Powerdynamo brings new ignition & light
to your vintage motorcycle



Technical Help



Customers quite often start report on encountered problems with "I have tested ignition and there was no spark"

We always will have to ask back "How did you test? ". This might sound a bit arrogant to ask back like this, but a lot of instances where customers think there is a problem are instances of wrong testing and not malfunctioning.

Here the most frequent errors during testing procedures:

  • checking  spark by turning the rear wheel with a gear engaged will in most cases NOT result in spark. You simply do not get the needed crankshaft speed for a magneto ignition.  This will have worked with the points based ignition, but not with magneto based ignitions. Here you need about 300 revs for starting. With our high-speed racing systems (inner flywheel) you even need 500 revs,
  • taking the spark plug(s) out and pushing the kickstarter by hand will neither have a good result. Again, speed is too low. 
  • using electric drills to make the flywheel spin in our experience is not always good either.

    >> you need to kickstart by foot as normal (for some racing applications you will even have to push start)
  • putting the the loose spark plug against the engine casing to see spark is a further  source for mistake. This can definitely not be done when you are alone. you can not kick, press the plug for good contact against the engine metal  and look at the same time. Already much better when a second person kicks, but you very likely still have the problem of bad contact (your engine body might be corroded, dirty, not good for ground contact)

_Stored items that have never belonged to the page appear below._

(** The recycles the watcher asks for are at least ten minutes apart, whatever
    the mounts do and whatever else recycles the services in between. *)
Theorem auto_recycles_spaced ttl h t w i j ti tj :
  watch_run ttl h t w -> (i < j)%nat -> h !! i = Some ti -> h !! j = Some tj ->
  tj + AUTO_HUP_MIN_INTERVAL <= ti.
Proof.
  intros (_ & _ & Hs)%watch_run_spaced Hij Hi Hj. revert i j Hij Hi Hj.
  induction Hs as [|x l Hs IH Hall]; intros i j Hij Hi Hj; [done|].
  destruct i as [|i], j as [|j]; try lia.
  - cbn in Hi, Hj. injection Hi as ->. rewrite Forall_forall in Hall.
    apply Hall. by eapply list_elem_of_lookup_2.
  - eapply IH; [|exact Hi|exact Hj]. lia.
Qed.

(** [n] ticks that all see the same file systems. *)
Fixpoint steady_ticks (ttl : Z) (wp rs : string -> option bool) (snap : MountinfoSnapshot)
    (cfg : NfsKlldapConfig) (n : nat) (w : Watch) : list bool * Watch :=
  match n with
  | O => ([], w)
  | S n =>
      let '(out, w) := acl_reprobe_tick ttl wp rs snap (fun _ => (0, 0)) cfg id true 0 0 w in
      let '(l, w) := steady_ticks ttl wp rs snap cfg n w in
      (hup_scheduled out :: l, w)
  end.
Definition settled ttl wp rs snap (cfg : NfsKlldapConfig) (t : FlipTracker) : Prop :=
  forall s f, s ∈ shares cfg -> sh_enable_acl s = None -> tr_auto t !! sh_name s = Some f ->
    fl_baseline f = capable_now ttl wp rs snap s /\ fl_last f = capable_now ttl wp rs snap s.
Lemma settled_tick ttl wp rs snap cfg w :
  NoDup (map sh_name (shares cfg)) -> settled ttl wp rs snap cfg (wa_tracker w) ->
  let r := acl_reprobe_tick ttl wp rs snap (fun _ => (0, 0)) cfg id true 0 0 w in
  hup_scheduled (fst r) = false /\ settled ttl wp rs snap cfg (wa_tracker (snd r)).
Proof.
  intros Hnd Hset. cbv zeta.
  pose proof (tick_schedules_iff ttl wp rs snap (fun _ => (0, 0)) cfg id true 0 0 w Hnd) as H.
  assert (Hno : hup_scheduled (fst (acl_reprobe_tick ttl wp rs snap (fun _ => (0, 0)) cfg id true 0 0 w)) = false).
  { destruct (acl_reprobe_tick _ _ _ _ _ _ _ _ _ _ _) as [out w']. destruct H as [Hiff _].
    cbn. destruct (hup_scheduled out); [|done].
    destruct (proj1 Hiff eq_refl) as (_ & _ & _ & s & f & Hs & Ha & Hf & _ & Hb & _).
    by destruct (Hset s f Hs Ha Hf). }
  split; [done|]. revert Hno. unfold acl_reprobe_tick.
  destruct (is_some (restart_requested (wa_latch w))); [done|].
  pose proof (tick_fold ttl wp rs snap (fun _ => (0, 0)) {| ts_tracker := wa_tracker w;
    ts_cache := wa_cache w; auto_flip_share := None; failing := [] |} (shares cfg) Hnd eq_refl)
    as (_ & _ & I3 & _). set (st := foldl _ _ _) in *. cbn in I3.
  destruct (if _ && _ then _ else _) as [sched latch]. cbn. intros ->.
  intros s f Hs Ha Hf. rewrite (I3 s Hs Ha) in Hf. injection Hf as <-.
  unfold flip_of, track_auto_flip. destruct (tr_auto (wa_tracker w) !! sh_name s) as [f|] eqn:E; cbn.
  - destruct (Hset s f Hs Ha E) as [Hb Hl]. rewrite Hl, Bool.eqb_reflx. cbn. auto.
  - by rewrite Bool.eqb_reflx.
Qed.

    The whole thing definitely becomes unworkable with 2 spark plugs. You will never manage to keep both of them in good contact with  ground. (see also special remarks on twin ignition coils)
  • there is always the problem of seeing the very focused spark of CDI systems. See here
    Note: we have customers who report they have tested high tension with their fingers as they did not see spark. Please do not do that!. We can have up to 40000 dangerous Volts there!

    >> the most indicative method of checking spark is with a stroboscope clamped to the high tension cable (clamp) and the spark plug(s) firmly positioned in the cylinder head. The stroboscopic flash will clearly indicate you whether there is spark.
    NOTE: some strobes are phase sensitive. That means you might not get a flash unless you  reverse the induction clamp by  180 degrees (with our twin coils, one exit is one way, the other the opposite way). More info see here.